Paxton and Josh spend their summer after graduating college traveling the various countries in Europe. Exploring all manner of debaucherous activities, they befriend an Icelandic tourist named Óli. One night the trio are locked out of their hotel, and visit an apartment of a local named Alexei. After being told of a hostel run by seductive women in Slovakia, the friends make the journey to the rumored location. Upon arrival they are pleased to find that Alexei's story was true, a location overrun by nude foreign women. As they engage in various sexual encounters, over time they soon begin to question the intentions of the establishment. As Óli goes missing, the friends attempt to investigate his disappearance. When they are drugged by a pair of women with whom they had been associating in a sex-based relationship, they individually awaken to a horrific underground torture event, led by a secret organization. The company allows wealthy individuals to pay large sums of money to torture, maim, and kill abducted innocent tourists. Unwittingly finding themselves a part of the cult's activities, Paxton and Josh must fight for survival in the nightmare they've awoken in, or die by a series of gory events.

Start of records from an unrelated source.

(** * Discorb: a prefix-command router for chat bots

    A shallow embedding of [src/discorb.ts] (class [Bot]): the prefix parser,
    the command tree with its two walks, registration, the dispatcher
    [receive] with its help and error branches, the state container with its
    listeners, and the connection to a client.

    Conventions of the embedding.
    - A JavaScript string is a [string]: one [ascii] per code unit, code units
      below 256.  Whitespace ([\s] of regular expressions, and what [trim]
      strips) is, in that range, TAB, LF, VT, FF, CR, SPACE and U+00A0.
    - The dictionaries of commands ([Record<string, Command>]: the field
      [commands] of the bot and the field [sub] of a command) are plain
      objects.  Their own keys are a [gmap string Command]; a read
      [dict[name]] is [get_property]: the own key where there is one, and
      otherwise, for the names that every object inherits from
      [Object.prototype], the value found there, a function (or object) of
      the host, [Native name].  A [Value] is what such a read gives: a
      command of the tree ([Node]) or a value of the host ([Native]).  A
      value of the host has no field [sub], [action] or [help] of its own:
      a read of [sub] gives [undefined], a read through it is the
      [TypeError] of the engine, [TypeErrorUndefined property].
    - [help] writes the field [help] of what the path resolves to, also
      when that is a value of the host; these fields are the store
      [natives] of the [World].  A write on [Object.prototype] itself (the
      path [__proto__]) would give a field [help] to every object of the
      program: this one step is outside the embedding, and its outcome is
      [Unmodelled].
    - The walk over own keys alone ([own_child], [node_at], [free_slot]) is
      kept next to the walks of the code, to state where a command of the
      tree sits.
    - The bot state is a dictionary that is only copied and merged; it is a
      [gmap string _] of its own keys.
    - Functions supplied by the user (command actions, help generators, state
      listeners) are referred to by an identifier, compared by identity; what
      a call of them does is given by a table [Callbacks] of outcomes
      (returns, or throws an error).  A rejected promise that is awaited is a
      throw.  A callback is given no access to the bot: what it does to the
      bot it was called by is not part of the embedding.
    - The regular expression that [receive] builds is interpreted for the
      fragment of [Regex]; outside it, what [new RegExp] and [replace] do is
      an outcome of the table [Callbacks] as well.
    - The chat transport ([Message.reply], [console.error]) is a log of
      events; a reply resolves.
    - Methods of [Bot] are computations in a state-and-exception monad over
      the [World] (the bot object, the fields written on values of the
      host, and the event log).
    - The command tree is a tree of values: a command object sits at one
      place of the tree ([register] makes a new object for each node; the
      objects of a plugin's [sub] are taken not to be shared).
    - A discord.js client is known by an identifier; the field [client] of
      the bot and the calls made on clients are the [Connection], which only
      [listen] and [close] touch. *)

From Stdlib Require Import Ascii String Bool Arith Lia.
From stdpp Require Import base option list gmap fin_maps strings sorting.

=== Hostel: Part II (2007) ===

After narrowly escaping the tortures of an evil secret organization, Paxton suffers from extreme episodes of PTSD. Convinced that the Elite Hunting Club will not stop looking for him until he is dead, he often comes into confrontation with his girlfriend who argues that his experience is exaggerated as a result of his mental illness. After one particularly heated argument, she awakes the next morning to find his headless corpse sitting in their kitchen, confirming his story.

In Rome, Italy three young American art students named Beth, Whitney, and Lorna are enjoying their time abroad in a foreign country. Encouraged by one of the nude models that they are sketching named Axelle, to visit a relaxing hostel located in Slovakia, the trio decide to make the journey to the isolated location. Expecting a relaxing stay at a luxurious spa, the friends quickly begin to question the underlying reality of what is going on around them. Unbeknownst to them, upon arrival their passports are uploaded for bid to the highest spender. Abducted by members of the organization, the friends awaken to a reality where they are positioned to be helpless pawns of torture and murder. The women resolve to fight for their survival, or die trying.

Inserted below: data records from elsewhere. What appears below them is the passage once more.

(** *** The output columns start as copies of the input columns *)

Lemma setitem_live (st : Store) (df : DataFrame) (c : string) (vs : list cell) :
  live_columns st df → live_columns (setitem st df c vs).1 (setitem st df c vs).2.
Proof.
  intros Hl c' b. unfold setitem. simpl. rewrite length_app. simpl.
  destruct (decide (c' = c)) as [->|Hne].
  - rewrite assoc_set_eq. intros E. inversion E. lia.
  - rewrite assoc_set_ne by done. intros E%Hl. lia.
Qed.

Lemma init_fold_spec (pairs : list (string * string)) :
  ∀ st df st' df',
    live_columns st df →
    NoDup (snd <$> pairs) →
    (∀ c, c ∈ fst <$> pairs → c ∉ snd <$> pairs) →
    foldM (λ '(st', df') '(col, out),
             vs ← column st' df' col; Ok (setitem st' df' out vs))
          pairs (st, df) = Ok (st', df') →
    same_graphs st st' ∧ keys df' = keys df
    ∧ index_names df' = index_names df
    ∧ live_columns st' df'
    ∧ (∃ new, buffers st' = buffers st ++ new ∧ length new = length pairs)
    ∧ (∀ c, c ∉ snd <$> pairs → assoc c (columns df') = assoc c (columns df))
    ∧ (∀ i c o, pairs !! i = Some (c, o) →
         assoc o (columns df') = Some (length (buffers st) + i)
         ∧ ∃ vs, column st df c = Ok vs
                 ∧ buffers st' !! (length (buffers st) + i) = Some vs).
Proof.
  induction pairs as [|[c o] pairs IH]; intros st df st' df' Hlive Hnd Hdisj H;
    simpl in H.
  - inversion H; subst st' df'. split; [reflexivity|].
    repeat (split; [done|]). split; [exists []; by rewrite app_nil_r|].
    split; [done|]. intros i c o Hi. by rewrite lookup_nil in Hi.
  - apply bind_Ok in H as ([st1 df1] & H1 & H2).
    apply bind_Ok in H1 as (vs & Hvs & E). inversion E; subst st1 df1. clear E.
    simpl in Hnd. apply NoDup_cons in Hnd as [Ho Hnd].
    apply IH in H2 as ([Hn Hg] & Hk & Hidx & Hlive' & (new & Hnew & Hlen) & Hold & Hout).
    2:{ apply (setitem_live st df o vs Hlive). }
    2:{ done. }
    2:{ intros c' Hc' Ho'. apply (Hdisj c'); simpl; by right. }
    simpl in Hn, Hg, Hk, Hidx, Hnew, Hold, Hout.
    split; [by split|]. split; [done|]. split; [done|]. split; [done|].
    split.
    { exists (vs :: new). rewrite Hnew, <- app_assoc. simpl. by rewrite Hlen. }
    split.
    { intros c' Hc'. simpl in Hc'. apply not_elem_of_cons in Hc' as [Hne Hc'].
      rewrite Hold by done. by apply assoc_set_ne. }
    intros i c' o' Hi. destruct i as [|i]; simpl in Hi.
    + inversion Hi; subst c' o'. split.
      * rewrite Hold by done. rewrite assoc_set_eq. f_equal. lia.
      * exists vs. split; [done|]. rewrite Hnew, <- app_assoc.
        rewrite lookup_app_r by lia.
        replace (length (buffers st) + 0 - length (buffers st)) with 0 by lia.
        done.
    + destruct (Hout i c' o' Hi) as (Ha & vs' & Hc' & Hb').
      rewrite length_app in Ha, Hb'. simpl in Ha, Hb'.
      replace (length (buffers st) + 1 + i) with (length (buffers st) + S i)
        in Ha, Hb' by lia.
      split; [done|]. exists vs'. split; [|done].
      assert (Hne : c' ≠ o).
      { intros ->. apply (Hdisj o); simpl.
        - right. apply list_elem_of_fmap. exists (o, o'). split; [done|].
          by eapply list_elem_of_lookup_2.
        - left. }
      unfold column in Hc' |- *. simpl in Hc'.
      rewrite assoc_set_ne in Hc' by done.
      destruct (assoc c' (columns df)) as [b|] eqn:Hb; [|done]. simpl in *.
      apply Hlive in Hb. by rewrite lookup_app_l in Hc' by done.
Qed.

Lemma omap_indexed {A B} (f : A → option B) (l : list A) :
  ∀ g : nat → B, (∀ i x, l !! i = Some x → f x = Some (g i)) →
    omap f l = g <$> seq 0 (length l).
Proof.
  induction l as [|x l IH]; intros g Hg; simpl; [done|].
  rewrite (Hg 0 x eq_refl). f_equal.
  rewrite <- fmap_S_seq, <- list_fmap_compose.
  change (omap f l = (g ∘ S) <$> seq 0 (length l)).
  apply IH. intros i y Hy. apply (Hg (S i) y Hy).
Qed.

Lemma label_rows_eq (df df' : DataFrame) (n : nat) (rt : list Z) :
  keys df' = keys df → index_names df' = index_names df →
  label_rows df' n rt = label_rows df n rt.
Proof.
  intros Hk Hi. unfold label_rows, lab, is_multi_index. by rewrite Hk, Hi.
Qed.

Lemma tc_last {A} (R : relation A) (x z : A) :
  tc R x z → ∃ y, rtc R x y ∧ R y z.
Proof.
  induction 1 as [x z Hxz|x y z Hxy _ (y' & Hyy' & Hy'z)].
  - exists x. split; [constructor|done].
  - exists y'. split; [by eapply rtc_l|done].
Qed.

Lemma NoDup_concat_lookup {A} (ls : list (list A)) :
  NoDup (concat ls) →
  ∀ i j a b x, ls !! i = Some a → ls !! j = Some b → x ∈ a → x ∈ b → i = j.
Proof.
  induction ls as [|l ls IH]; intros Hnd i j a b x Hi Hj Ha Hb;
    [by rewrite lookup_nil in Hi|].
  simpl in Hnd. apply NoDup_app in Hnd as (_ & Hdisj & Hnd).
  assert (Hin : ∀ k c, ls !! k = Some c → x ∈ c → x ∈ concat ls).
  { intros k c Hk Hc. apply elem_of_concat. exists c. split; [|done].
    by eapply list_elem_of_lookup_2. }
  destruct i as [|i], j as [|j]; simpl in Hi, Hj.
  - done.
  - injection Hi as <-. exfalso. apply (Hdisj x Ha). by eapply Hin.
  - injection Hj as <-. exfalso. apply (Hdisj x Hb). by eapply Hin.
  - f_equal. by eapply IH.
Qed.

(** A graph that [is_tree] accepts has no cycle: no edge of the graph
    leads to a root, and no two edges of the graph lead to the same node. *)
Lemma is_tree_acyclic (h : list Node) (g : Graph) :
  wf_heap h → (∀ r, r ∈ roots g → r < length h) →
  is_tree h g = Ok true → acyclic_from h (roots g).
Proof.
  intros Hwf Hroots H. unfold is_tree in H.
  apply bind_Ok in H as (ns & Hns & E). injection E as E.
  apply andb_true_iff in E as [_ Hnd]. apply bool_decide_eq_true in Hnd.
  destruct (graph_traverse_spec h g Pre Hwf Hroots) as (l & Hl & _ & Hin & _).
  assert (l = ns) as -> by congruence.
  apply NoDup_app in Hnd as (_ & Hdisj & Hnd).
  assert (Hpar : ∀ m1 m2 n, in_graph h g m1 → in_graph h g m2 →
                            edge h m1 n → edge h m2 n → m1 = m2).
  { intros m1 m2 n (i & Hi)%Hin%list_elem_of_lookup
           (j & Hj)%Hin%list_elem_of_lookup H1 H2.
    assert (i = j) as ->; [|congruence].
    apply (NoDup_concat_lookup _ Hnd i j (children_of h m1) (children_of h m2) n);
      [by rewrite list_lookup_fmap, Hi|by rewrite list_lookup_fmap, Hj|done..]. }
  assert (Hroot : ∀ r m, r ∈ roots g → in_graph h g m → ¬ edge h m r).
  { intros r m Hr Hm%Hin Hmr. apply (Hdisj r Hr). apply elem_of_concat.
    exists (children_of h m). split; [by apply list_elem_of_fmap_2|done]. }
  intros n (r & Hr & Hp) Hcyc. apply rtc_nsteps in Hp as [k Hp].
  revert n Hp Hcyc. induction k as [|k IH]; intros n Hp Hcyc.
  - inversion Hp; subst.
    apply tc_last in Hcyc as (m & Hnm & Hmn).
    apply (Hroot n m Hr); [by exists n|done].
  - apply nsteps_inv_r in Hp as (m & Hp & Hmn).
    pose proof Hcyc as (m' & Hnm' & Hm'n)%tc_last.
    assert (Hgm : in_graph h g m).
    { exists r. split; [done|]. by eapply rtc_nsteps_2. }
    assert (Hgm' : in_graph h g m').
    { exists r. split; [done|]. etrans; [by eapply rtc_nsteps_2|].
      by eapply rtc_l. }
    assert (m' = m) as -> by (by eapply Hpar).
    apply (IH m Hp). eapply tc_rtc_r; [by apply tc_once|done].
Qed.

=== Hostel: Part III (2011) ===

Scott alongside his friends Mike and Justin, are celebrating a night of decadence in Las Vegas for his bachelor party. As they move through each club, they are persuaded by a pair of escorts to attend a secluded private party. The friends decide to take their partying up a level, and make the trip. Upon arrival they quickly learn that things are not as they seem. Imprisoned by the Slovak hosts, they find that they are intended to be used as party favors of nefarious wealthy bidders, who intend to torture, abuse, and kill them as they desire. As they fight for their survival, amongst a terrible bloodbath Scott soon discovers that one of his friends is also a part of the Elite Hunters Club and willingly led them into the sadistic nightmare they are trapped in.

==Television==
In December 2020, tabloids reported that a reboot of Hostel film series was in development. By December 2023 however, Eli Roth stated that he intends to develop additional Hostel installments; stating "there's a lot more to do" and that he felt like he had "ignored them for too long". Acknowledging that he has ideas for where to take the story next, the filmmaker confirmed he also wants to return to intellectual property once again in the role of director after previously not being involved with Part III.

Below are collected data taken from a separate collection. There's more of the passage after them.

(** A call is made and answered. *)
Definition calling {A} (c : bot_call) (r : result A) : B A := λ s,
  (r, {| guild_available := guild_available s; calls := calls s ++ [c] |}).

Definition set_guild_available (b : bool) : B unit := λ s,
  (Ok tt, {| guild_available := b; calls := calls s |}).

Definition on_guild_available (c : Constants) (guild : Guild) : B unit :=
  if decide (guild_id guild ≠ Client_guild c) then
    mret tt
  else if bool_decide (guild_roles guild = [])
          || bool_decide (guild_members guild = [])
          || bool_decide (guild_channels guild = []) then
    (* Guild available event was dispatched but the cache appears to still be empty! *)
    mret tt
  else
    set_guild_available true.

Definition on_guild_unavailable (c : Constants) (guild : Guild) : B unit :=
  if decide (guild_id guild ≠ Client_guild c) then
    mret tt
  else
    set_guild_available false.

(** The dispatcher hands an event to its handler. *)
Definition dispatch (c : Constants) (ev : guild_event) : B unit :=
  match ev with
  | GuildAvailable guild => on_guild_available c guild
  | GuildUnavailable guild => on_guild_unavailable c guild
  end.

(** The session after the events have been handled, in order. *)
Definition run_events (c : Constants) (events : list guild_event) (s : Session) : Session :=
  foldl (λ s ev, (dispatch c ev s).2) s events.

(** [await self._guild_available.wait()]: it returns at once when the flag
    is set; otherwise the coroutine is suspended while the events that
    arrive are handled, and resumes after the first one that sets the flag.
    [OutOfFuel] says that it is still suspended when the events at hand are
    used up. *)
Fixpoint wait_until_guild_available (c : Constants) (events : list guild_event) : B unit :=
  λ s,
    if guild_available s then (Ok tt, s)
    else match events with
         | [] => (OutOfFuel, s)
         | ev :: events' => wait_until_guild_available c events' (dispatch c ev s).2
         end.

(** [discord.Forbidden], [discord.NotFound] and
    [discord.DiscordServerError] subclass [discord.HTTPException]. *)
Definition is_HTTPException (e : exn) : bool :=
  match e with
  | Forbidden | HTTPException => true
  | OtherException name => bool_decide (name = "NotFound" ∨ name = "DiscordServerError")
  | _ => false
  end.

(** [not icon], for [icon: str = None]. *)
Definition not_icon (icon : option string) : bool :=
  match icon with
  | None => true
  | Some url => bool_decide (url = "")
  end.

(** What the platform does during one call of [send_log]: the guild events
    that arrive while it waits, what [get_channel] finds in the cache, the
    answer to [fetch_channel], the avatar URL of the bot, and the answer to
    [devlog.send]. *)
Record Notice := {
  guild_events : list guild_event;
  cached : option Z;
  fetched : answer Z;
  avatar : string;
  notice_sent : answer unit
}.

Definition send_log (c : Constants) (title : string) (details icon : option string)
    (n : Notice) : B unit :=
  wait_until_guild_available c (guild_events n);;
  devlog ← calling (GetChannel (Channels_devlog c) (cached n)) (Ok (cached n));
  devlog ← match devlog with
           | Some channel => mret (Some channel)
           | None =>
               b_try_except
                 (channel ← calling (FetchChannel (Channels_devlog c) (fetched n))
                              (result_of (fetched n));
                  mret (Some channel))
                 is_HTTPException
                 (λ _, mret None)
           end;
  match devlog with
  | None => mret tt
  | Some devlog =>
      icon ← (if not_icon icon then
                calling (AvatarUrlAs "png" (avatar n)) (Ok (avatar n))
              else mret (default "" icon));
      let embed := {| log_description := details;
                      log_author_name := title;
                      log_author_icon_url := icon |} in
      calling (DevlogSend devlog embed (notice_sent n)) (result_of (notice_sent n))
  end.

(** An event that sets the flag: the home guild is reported available with
    none of its three caches empty. *)
Definition opens (c : Constants) (ev : guild_event) : Prop :=
  match ev with
  | GuildAvailable guild =>
      guild_id guild = Client_guild c ∧
      guild_roles guild ≠ [] ∧ guild_members guild ≠ [] ∧ guild_channels guild ≠ []
  | GuildUnavailable _ => False
  end.

(** An event that clears the flag: the home guild is reported unavailable. *)
Definition closes (c : Constants) (ev : guild_event) : Prop :=
  match ev with
  | GuildAvailable _ => False
  | GuildUnavailable guild => guild_id guild = Client_guild c
  end.

(** *** Sample data for the session *)

Definition pydis : Constants := {| Client_guild := 9; Channels_devlog := 40 |}.
Definition home_warm : Guild :=
  {| guild_id := 9; guild_roles := [1]; guild_members := [1; 2]; guild_channels := [7; 40] |}.
Definition home_cold : Guild :=
  {| guild_id := 9; guild_roles := [1]; guild_members := []; guild_channels := [7; 40] |}.
Definition elsewhere : Guild :=
  {| guild_id := 8; guild_roles := [1]; guild_members := [3]; guild_channels := [5] |}.
Definition starting : Session := {| guild_available := false; calls := [] |}.

(** The home guild comes up cold, then another guild, then the home guild
    warm; the devlog channel is not cached and its fetch is refused. *)
Definition notice_fetch_refused : Notice :=
  {| guild_events := [GuildAvailable home_cold; GuildAvailable elsewhere;
                      GuildAvailable home_warm];
     cached := None;
     fetched := Raises Forbidden;
     avatar := "https://cdn.discordapp.com/avatars/99/a.png";
     notice_sent := Returns tt |}.

(** The same events, with the devlog channel fetched. *)
Definition notice_fetched : Notice :=
  {| guild_events := [GuildAvailable home_cold; GuildAvailable elsewhere;
                      GuildAvailable home_warm];
     cached := None;
     fetched := Returns 40;
     avatar := "https://cdn.discordapp.com/avatars/99/a.png";
     notice_sent := Returns tt |}.

(** The home guild never comes up warm. *)
Definition notice_never_ready : Notice :=
  {| guild_events := [GuildAvailable home_cold; GuildAvailable elsewhere];
     cached := Some 40;
     fetched := Returns 40;
     avatar := "https://cdn.discordapp.com/avatars/99/a.png";
     notice_sent := Returns tt |}.

(** ** Tactics *)

(** Closes [Forall (λ ev, ¬ is_wait ev) evs] for a list of explicit calls. *)
Ltac quiet_events :=
  repeat first [apply Forall_nil_2 | apply Forall_cons_2; [cbn; tauto|]].

(** Runs the binds of a session computation whose answers are known. *)
Ltac run_session :=
  unfold mbind, B_bind, mret, B_ret, calling, b_try_except; cbn.

(** ** The target of a command *)

Lemma resolve_Some ctx given msg :
  resolve ctx given = Some msg →
  target_or_reply ctx given = Some (ResolvedMessage msg).
Proof.
  unfold resolve. destruct (target_or_reply ctx given) as [[m|]|]; [|done..].
  by intros [= ->].
Qed.

(** ** The monad, unfolded *)

Lemma bind_unfold {A B} (m : M A) (f : A → M B) (w : World) :
  (m ≫= f) w =
  match m w with
  | (Ok a, w') => f a w'
  | (Raise e, w') => (Raise e, w')
  | (OutOfFuel, w') => (OutOfFuel, w')
  end.
Proof. reflexivity. Qed.

Lemma platform_unfold {A} (c : answer A → event) (a : answer A) (w : World) :
  platform c a w = (result_of a, record (c a) w).
Proof. reflexivity. Qed.

Lemma bookmarks_of_record ev w k : bookmarks_of (record ev w) k = bookmarks_of w k.
Proof. reflexivity. Qed.

Lemma no_new_ids_refl w : no_new_ids w w.
Proof. by intros k x. Qed.

Lemma no_new_ids_trans w1 w2 w3 :
  no_new_ids w1 w2 → no_new_ids w2 w3 → no_new_ids w1 w3.
Proof. intros H12 H23 k x Hx. by apply H12, H23. Qed.

Lemma no_new_ids_record ev w : no_new_ids w (record ev w).
Proof. by intros k x. Qed.

(** ** [list.remove] *)

Lemma list_remove_is_Some x l : x ∈ l → is_Some (list_remove x l).
Proof.
  induction l as [|y l IH]; intros Hx.
  - by apply elem_of_nil in Hx.
  - simpl. destruct (decide (x = y)) as [->|Hne]; [by eexists|].
    apply elem_of_cons in Hx as [?|Hx]; [done|].
    destruct (IH Hx) as [l' ->]. by eexists.
Qed.

Lemma list_remove_subseteq x l l' : list_remove x l = Some l' → l' ⊆ l.
Proof.
  revert l'. induction l as [|y l IH]; intros l' Hrm; [done|].
  simpl in Hrm. destruct (decide (x = y)) as [->|Hne].
  - simplify_eq. intros z Hz. by right.
  - destruct (list_remove x l) as [l0|] eqn:E; [|done].
    simpl in Hrm. simplify_eq. specialize (IH l0 eq_refl).
    intros z [->|Hz]%elem_of_cons; [left|right; by apply IH].
Qed.

(** ** [update_member_bookmarked_messages] *)

(** The guard: an id that is not in the member's list leaves the world as
    it is, whatever the action. *)
Lemma update_absent member x action w :
  x ∉ bookmarks_of w (member_id member) →
  update_member_bookmarked_messages member x action w = (Ok tt, w).
Proof.
  intros Hx. unfold update_member_bookmarked_messages.
  rewrite bind_unfold. unfold get_member_bookmarked_messages, cache_get.
  fold (bookmarks_of w (member_id member)).
  by rewrite decide_True.
Qed.

Lemma update_add_present member x w :
  x ∈ bookmarks_of w (member_id member) →
  update_member_bookmarked_messages member x add w =
  (Ok tt, {| member_bookmarked_messages :=
               <[member_id member := bookmarks_of w (member_id member) ++ [x]]>
                 (member_bookmarked_messages w);
             trace := trace w |}).
Proof.
  intros Hx. unfold update_member_bookmarked_messages.
  rewrite bind_unfold. unfold get_member_bookmarked_messages, cache_get.
  fold (bookmarks_of w (member_id member)).
  rewrite decide_False; [done|]. by intros Hn.
Qed.

Lemma update_remove_present member x w :
  x ∈ bookmarks_of w (member_id member) →
  ∃ l, list_remove x (bookmarks_of w (member_id member)) = Some l ∧
       update_member_bookmarked_messages member x remove w =
       (Ok tt, {| member_bookmarked_messages :=
                    <[member_id member := l]> (member_bookmarked_messages w);
                  trace := trace w |}).
Proof.
  intros Hx. destruct (list_remove_is_Some _ _ Hx) as [l Hl].
  exists l. split; [done|].
  unfold update_member_bookmarked_messages.
  rewrite bind_unfold. unfold get_member_bookmarked_messages, cache_get.
  fold (bookmarks_of w (member_id member)).
  rewrite decide_False; [|by intros Hn]. by rewrite Hl.
Qed.

Lemma bookmarks_of_insert w k l t k' :
  bookmarks_of {| member_bookmarked_messages := <[k := l]> (member_bookmarked_messages w);
                  trace := t |} k'
  = if decide (k = k') then l else bookmarks_of w k'.
Proof.
  unfold bookmarks_of. simpl. rewrite lookup_insert.
  by destruct (decide (k = k')).
Qed.

(** Neither action ever raises, touches the trace, or brings a new id into
    any member's list. *)
Lemma update_spec member x action w :
  ∃ w', update_member_bookmarked_messages member x action w = (Ok tt, w') ∧
        trace w' = trace w ∧ no_new_ids w w'.
Proof.
  destruct (decide (x ∈ bookmarks_of w (member_id member))) as [Hx|Hx].
  - destruct action.
    + eexists. split; [by apply update_add_present|]. split; [done|].
      intros k y. rewrite bookmarks_of_insert.
      destruct (decide (member_id member = k)) as [<-|]; [|done].
      rewrite elem_of_app, list_elem_of_singleton. by intros [?| ->].
    + destruct (update_remove_present member x w Hx) as (l & Hl & ->).
      eexists. split; [done|]. split; [done|].
      intros k y. rewrite bookmarks_of_insert.
      destruct (decide (member_id member = k)) as [<-|]; [|done].
      intros Hy. by eapply list_remove_subseteq.
  - exists w. split; [by apply update_absent|]. split; [done|]. apply no_new_ids_refl.
Qed.

(** ** [maybe_send_bookmark] *)

Lemma maybe_send_bookmark_already target title member sent w :
  message_id target ∈ bookmarks_of w (member_id member) →
  maybe_send_bookmark target title member sent w = (Raise AlreadyBookmarkedError, w).
Proof.
  intros Hin. unfold maybe_send_bookmark. rewrite bind_unfold.
  unfold get_member_bookmarked_messages, cache_get.
  fold (bookmarks_of w (member_id member)). by rewrite decide_True.
Qed.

In June 2024, it was announced that a television series set within the franchise was in development. The series was described as a "modern adaptation" and "reinvention" of the concept, with the genre being categorized as an "elevated thriller". Roth will serve as director, as well as co-writer alongside Chris Briggs. The filmmaker will also be an executive producer, with Briggs and Mike Fleiss. Paul Giamatti has been cast in a starring role. The series will be developed by Peacock.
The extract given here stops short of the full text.